If you simply want to match any <font …> tag, you can use "<font [^>]++>".

For any <font …> tag containing a ‘color=#hhhhhh’ element: "<font [^>]*color=#[[:hex:]]{6}[^>]*+>".

For any <font …> tag specifically ending with such an element: "<font [^>]*color=#[[:hex:]]{6}>".

Many thanks!

This make totally sense.
Some question though: where would I find that I can use something like

[[:hex]]

That’s really odd! :face_with_raised_eyebrow: I used [[:hex:]] from memory and it worked (and still works) when tested. I thought it was one of the POSIX bracket expressions, which are listed in man grep and on the Regular-Expressions.info site and are recognised by ICU regex. But it’s not one of those. The bracket expression for a hexadecimal digit in those places is [[:xdigit:]], which also works here. I must have seen [[:hex:]] somewhere in the past, but I don’t know where now. :confused: Apologies if I’ve given you something which isn’t officially supported. If in doubt, you can use [0-9A-Fa-f] instead.

It’s a legitimate alias for Hex_Digit. See:

http://www.unicode.org/Public/UCD/latest/ucd/PropertyAliases.txt

In non-POSIX terms, you would use \p{Hex_Digit}.

Thanks, Shane.

So taken in conjunction with what it says in the ICU Regex Guide, it’s an alternate [sic] POSIX-like syntax for a set expression matching an acceptable abbreviation of the Unicode category “Hex_Digit”? What a stroke of luck! :wink:

And the syntax is only POSIX-like. It doesn’t necessary have to be in a character set as it would be in a shell script. So [[:hex:]] can be just [:hex:] here. We’re certainly spoiled for choice!

"[:hex:]" or "[[:hex:]]" (“hex” can be written in any combination of cases)
"[:hex_digit:]" (simile)
"[:xdigit:]" (simile)
"\\p{hex}" (simile)
"\\p{hex_digit}" (simile)
"\\p{xdigit}" (simile)
"[0-9A-Fa-f]" or "[[0-9][A-F][a-f]]" (case sensitive, but both cases are covered)
"(?i:[0-9a-f])" or "[[0-9](?i:[a-f])]" (case insensitive, but the cases in the given letter range must be the same)
"[\\d(?i:[a-f])]" or "[\\p{nd}(?i:[a-f])]" or "[\\p{number}(?i:[a-f])]" or "[\\p{decimal number}(?i:[a-f])]" or "(?:\\d|(?i:[a-f]))"etc.!
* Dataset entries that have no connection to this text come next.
Lemma isolation_run (cfg : RateLimitConfig) (k : string) (evs : list rl_event) :
  cfg_ok cfg → ∀ (n : nat) last rl1 rl2,
  same_for cfg k last rl1 rl2 → (size (rl_entries rl1) ≤ n)%nat → (size (rl_entries rl2) ≤ n)%nat →
  Z.of_nat (n + List.length evs) ≤ MaxEntries cfg → ordered_from last evs →
  for_key k (run rl1 evs).1 = (run rl2 (only_key k evs)).1.
Proof.
  intros Hcfg. induction evs as [|e evs IH]; intros n last rl1 rl2 Hs Hn1 Hn2 Hmax Hord; [done|].
  destruct Hord as (Hct & Hle & Hord). cbn [run List.length] in *.
  pose proof (exec_event_size rl1 e) as Hsz1. pose proof Hs as (Hc1 & Hc2 & _).
  destruct e as [key now|now]; cbn [event_time] in *; cbn [only_key List.filter].
  - destruct (String.eqb_spec key k) as [->|Hne].
    + destruct (same_for_request cfg k last rl1 rl2 now) as [Hlog Hs']; try done.
      1,2: unfold has_room; rewrite ?Hc1, ?Hc2; lia.
      pose proof (exec_event_size rl2 (EvRequest k now)) as Hsz2. cbn [run].
      fold (only_key k evs). rewrite !exec_request in *. cbn [fst snd] in *.
      specialize (IH (S n) (reading now) _ _ Hs' ltac:(lia) ltac:(lia) ltac:(lia) Hord).
      destruct (run (take rl1 k now).2 evs) as [l1 r1].
      destruct (run (take rl2 k now).2 (only_key k evs)) as [l2 r2]. cbn [fst] in *.
      rewrite for_key_app, IH. injection Hlog as ->. cbn. by rewrite String.eqb_refl.
    + fold (only_key k evs). rewrite exec_request in *. cbn [snd] in *.
      specialize (IH (S n) (reading now) (take rl1 key now).2 rl2).
      destruct (run (take rl1 key now).2 evs) as [l1 r1]. cbn [fst] in *.
      rewrite for_key_app, <- IH; [|by eapply same_for_later; [|apply take_cfg|apply take_other|]|lia..|done].
      cbn. by rewrite (proj2 (String.eqb_neq _ _) Hne).
  - fold (only_key k evs). cbn [exec_event fst snd] in *.
    specialize (IH (S n) (reading now) (cleanup rl1 now) rl2).
    destruct (run (cleanup rl1 now) evs) as [l1 r1]. cbn [fst] in *. cbn [app].
    apply IH; [by eapply same_for_tick|lia..|done].
Qed.

(** *** Bursts across window boundaries *)

Lemma run_app (rl : RateLimiter) (e1 e2 : list rl_event) :
  run rl (e1 ++ e2) = ((run rl e1).1 ++ (run (run rl e1).2 e2).1, (run (run rl e1).2 e2).2)%list.
Proof.
  revert rl. induction e1 as [|e e1 IH]; intros rl.
  - cbn. by destruct (run rl e2).
  - cbn [app run]. destruct (exec_event rl e) as [l rl1]. rewrite IH.
    destruct (run rl1 e1) as [l1 rl2]. cbn. destruct (run rl2 e2) as [l2 rl3]. cbn.
    by rewrite app_assoc.
Qed.

Lemma admitted_repeat (k : string) (lo hi : Z) (r : rl_record) (m : nat) :
  in_interval k lo hi r = true → admitted k lo hi (repeat r m) = Z.of_nat m.
Proof.
  intros H. induction m as [|m IH]; [done|]. cbn [repeat].
  change (r :: repeat r m) with ([r] ++ repeat r m)%list.
  rewrite admitted_app, admitted_single, H, IH. lia.
Qed.

(** [m] more requests inside a window that has room for them. *)
Lemma run_burst (k : string) (now : Time) (m : nat) : ∀ (rl : RateLimiter) (e : rateLimitEntry),
  rl_entries rl !! k = Some e → Sub now (windowAt e) ≤ Window (rl_cfg rl) → 1 ≤ count e →
  count e + Z.of_nat m ≤ RequestsPerWindow (rl_cfg rl) ≤ int64_max →
  (run rl (repeat (EvRequest k now) m)).1 = repeat (mkRecord k now true) m
  ∧ rl_entries (run rl (repeat (EvRequest k now) m)).2 !! k =
      Some (mkEntry (count e + Z.of_nat m) (windowAt e)).
Proof.
  induction m as [|m IH]; intros rl e He Hs Hc Hm.
  { cbn. rewrite Z.add_0_r. destruct e; done. }
  cbn [repeat run]. rewrite exec_request.
  destruct (take_cases rl k now) as [(E & _)|[[[[E _]|(x & E & Hgt)] _]|(x & E & _ & Ht)]];
    [congruence|congruence| |].
  { assert (x = e) as -> by congruence. lia. }
  assert (x = e) as -> by congruence. rewrite Ht. cbn [fst snd allowed].
  assert (int64_wrap (count e + 1) = count e + 1) as Hw.
  { apply int64_wrap_id. unfold int64_min. lia. }
  rewrite Hw. specialize (IH (mkLimiter (<[k := mkEntry (count e + 1) (windowAt e)]> (rl_entries rl)) (rl_cfg rl))
    (mkEntry (count e + 1) (windowAt e)) ltac:(apply lookup_insert_eq)).
  cbn [count windowAt rl_cfg] in IH. destruct IH as [IH1 IH2]; [lia..|].
  destruct (run _ (repeat (EvRequest k now) m)) as [l rl']. cbn [fst snd] in *.
  rewrite IH1, IH2. rewrite (proj2 (Z.leb_le _ _)) by lia. split; [done|].
  f_equal. f_equal. lia.
Qed.

(** A window opened at [a], and the rest of its quota used at [b]. *)
Definition full_window (cfg : RateLimitConfig) (k : string) (a b : Z) : list rl_event :=
  EvRequest k (clock_at a) :: repeat (EvRequest k (clock_at b)) (Z.to_nat (RequestsPerWindow cfg) - 1).

Definition full_log (cfg : RateLimitConfig) (k : string) (a b : Z) : list rl_record :=
  mkRecord k (clock_at a) true :: repeat (mkRecord k (clock_at b) true) (Z.to_nat (RequestsPerWindow cfg) - 1).

(** The limiter has room for [k], or an expired window of it. *)
Definition opens (rl : RateLimiter) (k : string) (a : Z) : Prop :=
  match rl_entries rl !! k with
  | None => has_room rl
  | Some e => clock_time (windowAt e) ∧ Window (rl_cfg rl) < a - reading (windowAt e)
  end.

Lemma run_full_window (rl : RateLimiter) (k : string) (a b : Z) :
  cfg_ok (rl_cfg rl) → RequestsPerWindow (rl_cfg rl) ≤ int64_max →
  0 ≤ a ≤ int64_max → 0 ≤ b ≤ int64_max → b ≤ a + Window (rl_cfg rl) → opens rl k a →
  (run rl (full_window (rl_cfg rl) k a b)).1 = full_log (rl_cfg rl) k a b
  ∧ ∃ c, rl_entries (run rl (full_window (rl_cfg rl) k a b)).2 !! k = Some (mkEntry c (clock_at a)).
Proof.
  intros (HN & _ & _) Hmax Ha Hb Hab Hop. unfold full_window, full_log. cbn [run]. rewrite exec_request.
  set (rl1 := mkLimiter (<[k := mkEntry 1 (clock_at a)]> (rl_entries rl)) (rl_cfg rl)).
  destruct (clock_at_ok a Ha) as [Hca Hra], (clock_at_ok b Hb) as [Hcb Hrb].
  assert (Ht : take rl k (clock_at a) = (FreshWindow, rl1)).
  { unfold opens, has_room in Hop.
    destruct (take_cases rl k (clock_at a)) as [(E & Hfull & _)|[[_ ->]|(e & E & Hs & _)]]; rewrite ?E in Hop; [lia|done|].
    destruct Hop as [Hc Hgt]. rewrite Sub_clock, Hra in Hs by done. lia. }
  rewrite Ht. cbn [fst snd allowed].
  destruct (run_burst k (clock_at b) (Z.to_nat (RequestsPerWindow (rl_cfg rl)) - 1) rl1 (mkEntry 1 (clock_at a)))
    as [E1 E2].
  - apply lookup_insert_eq.
  - cbn [windowAt rl_cfg rl1]. rewrite Sub_clock, Hra, Hrb by done. lia.
  - done.
  - cbn [count rl_cfg rl1]. lia.
  - destruct (run rl1 _) as [l rl2]. cbn [fst snd] in *. rewrite E1. split; [done|]. by eexists.
Qed.

(** The windows of a list, one after the other. *)
Lemma run_full_windows (k : string) (ws : list (Z * Z)) : ∀ (rl : RateLimiter),
  cfg_ok (rl_cfg rl) → RequestsPerWindow (rl_cfg rl) ≤ int64_max →
  Forall (λ ab, 0 ≤ ab.1 ≤ int64_max ∧ 0 ≤ ab.2 ≤ int64_max ∧ ab.2 ≤ ab.1 + Window (rl_cfg rl)) ws →
  StronglySorted (λ x y, x.1 + Window (rl_cfg rl) < y.1) ws → (∀ ab, head ws = Some ab → opens rl k ab.1) →
  (run rl (List.concat (map (λ ab, full_window (rl_cfg rl) k ab.1 ab.2) ws))).1
    = List.concat (map (λ ab, full_log (rl_cfg rl) k ab.1 ab.2) ws).
Proof.
  induction ws as [|[a b] ws IH]; intros rl Hcfg Hmax Hall Hsort Hop; [done|].
  apply list.Forall_cons in Hall as [(Ha & Hb & Hab) Hall]. inversion Hsort as [|? ? Hsort' Hle]; subst.
  cbn [map List.concat fst snd] in *. rewrite run_app.
  destruct (run_full_window rl k a b Hcfg Hmax Ha Hb Hab (Hop _ eq_refl)) as (Hlog & c & He). rewrite Hlog.
  set (rl1 := (run rl (full_window _ _ _ _)).2) in *.
  assert (Hc1 : rl_cfg rl1 = rl_cfg rl) by apply run_cfg. specialize (IH rl1). rewrite Hc1 in IH. cbn [fst]. f_equal.
  apply IH; try done. intros [a' b'] Hhd. destruct ws as [|x ws]; [done|]. injection Hhd as ->.
  inversion Hle as [|? ? Hlt _]; subst. unfold opens. rewrite He, Hc1. cbn [windowAt fst] in *.
  destruct (clock_at_ok a Ha) as [Hca Hra]. rewrite Hra. split; [done|lia].
Qed.

(** The first windows of a limiter, and the log of their requests. *)
Lemma run_new_windows (cfg : RateLimitConfig) (k : string) (ws : list (Z * Z)) :
  let c := normalize_config cfg in
  cfg_ok c → RequestsPerWindow c ≤ int64_max →
  Forall (λ ab, 0 ≤ ab.1 ≤ int64_max ∧ 0 ≤ ab.2 ≤ int64_max ∧ ab.2 ≤ ab.1 + Window c) ws →
  StronglySorted (λ x y, x.1 + Window c < y.1) ws →
  (run (NewRateLimiter cfg) (List.concat (map (λ ab, full_window c k ab.1 ab.2) ws))).1
    = List.concat (map (λ ab, full_log c k ab.1 ab.2) ws).
Proof.
  intros c Hc Hmax Hall Hsort. apply (run_full_windows k ws (NewRateLimiter cfg)); try done.
  intros ab _. unfold opens, has_room, NewRateLimiter. cbn [rl_entries rl_cfg]. rewrite lookup_empty, map_size_empty.
  apply Hc.
Qed.

(** The requests of a full window in an interval. *)
Lemma admitted_full_log (cfg : RateLimitConfig) (k : string) (lo hi a b : Z) :
  0 < RequestsPerWindow cfg → lo ≤ b ≤ hi →
  admitted k lo hi (full_log cfg k a b)
    = RequestsPerWindow cfg - 1 + (if decide (lo ≤ a ≤ hi) then 1 else 0).
Proof.
  intros HN Hb. unfold full_log. change (?x :: ?l) with ([x] ++ l)%list.
  rewrite admitted_app, admitted_single, admitted_repeat by by apply in_interval_here.
  case_decide; [rewrite in_interval_here by done|rewrite in_interval_outside by (cbn; lia)]; lia.
Qed.

(** Full windows one nanosecond apart, the requests of the first at its end. *)
Definition boundary_burst (cfg : RateLimitConfig) (k : string) : list rl_event :=
  List.concat (map (λ ab, full_window cfg k ab.1 ab.2)
    [(0, Window cfg); (Window cfg + 1, Window cfg + 1)]).

(** A third window, whose first request was two nanoseconds faster from the clock
    to the lock than the others. *)
Definition late_burst (cfg : RateLimitConfig) (k : string) : list rl_event :=
  List.concat (map (λ ab, full_window cfg k ab.1 ab.2)
    [(0, Window cfg); (Window cfg + 1, Window cfg + 1); (2 * Window cfg + 2, 2 * Window cfg)]).

Lemma late_from_repeat (D last a : Z) (k : string) (m : nat) (evs : list rl_event) :
  0 ≤ a ≤ int64_max → last - D ≤ a ≤ last → late_from D last evs →
  late_from D last (repeat (EvRequest k (clock_at a)) m ++ evs).
Proof.
  intros Ha HD Hevs. induction m as [|m IH]; [done|]. cbn [repeat app late_from event_time].
  destruct (clock_at_ok a Ha) as [Hc ->]. split; [done|]. by exists last.
Qed.

Lemma late_burst_late (cfg : RateLimitConfig) (k : string) :
  cfg_ok cfg → Window cfg < 2 ^ 61 → late_from 2 0 (late_burst cfg k).
Proof.
  intros (HN & HW & _) Hw. assert (Hbig : 2 * Window cfg + 2 ≤ int64_max) by (unfold int64_max; lia).
  unfold late_burst, full_window. cbn [map List.concat fst snd app]. rewrite app_nil_r.
  assert (Hstep : ∀ last a evs, 0 ≤ last ≤ a → a ≤ int64_max → late_from 2 a evs →
            late_from 2 last (EvRequest k (clock_at a) :: evs)).
  { intros last a evs Hl Ha Hevs. cbn [late_from event_time]. destruct (clock_at_ok a) as [Hc ->]; [lia|].
    split; [done|]. exists a. split; [lia|]. split; [lia|done]. }
  assert (Hwait : ∀ last a evs, last ≤ a → late_from 2 a evs → evs ≠ [] → late_from 2 last evs).
  { intros last a [|e evs] Hl Hevs Hne; [done|]. destruct Hevs as (Hc & clock & Hle & Hrest). split; [done|].
    exists clock. split; [lia|done]. }
  apply Hstep; [lia|lia|].
  apply (Hwait _ (Window cfg)); [lia| |by destruct (Z.to_nat _ - 1)%nat].
  apply late_from_repeat; [lia|lia|]. apply Hstep; [lia|lia|].
  apply late_from_repeat; [lia|lia|]. apply Hstep; [lia|lia|].
  rewrite <- (app_nil_r (repeat _ _)). by apply late_from_repeat; [lia|lia|].
Qed.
The perfect ingredients for write-only code :hole:

From "[[0-9][A-F][a-f]]" on, certainly. The options before that seem pretty self-explanatory and allow writers to use what they happen to know. Even some of the later stuff may make sense in a broader context.

No question. It’s the reader I was thinking about.

Well, all in in all a real detailed answer :wink: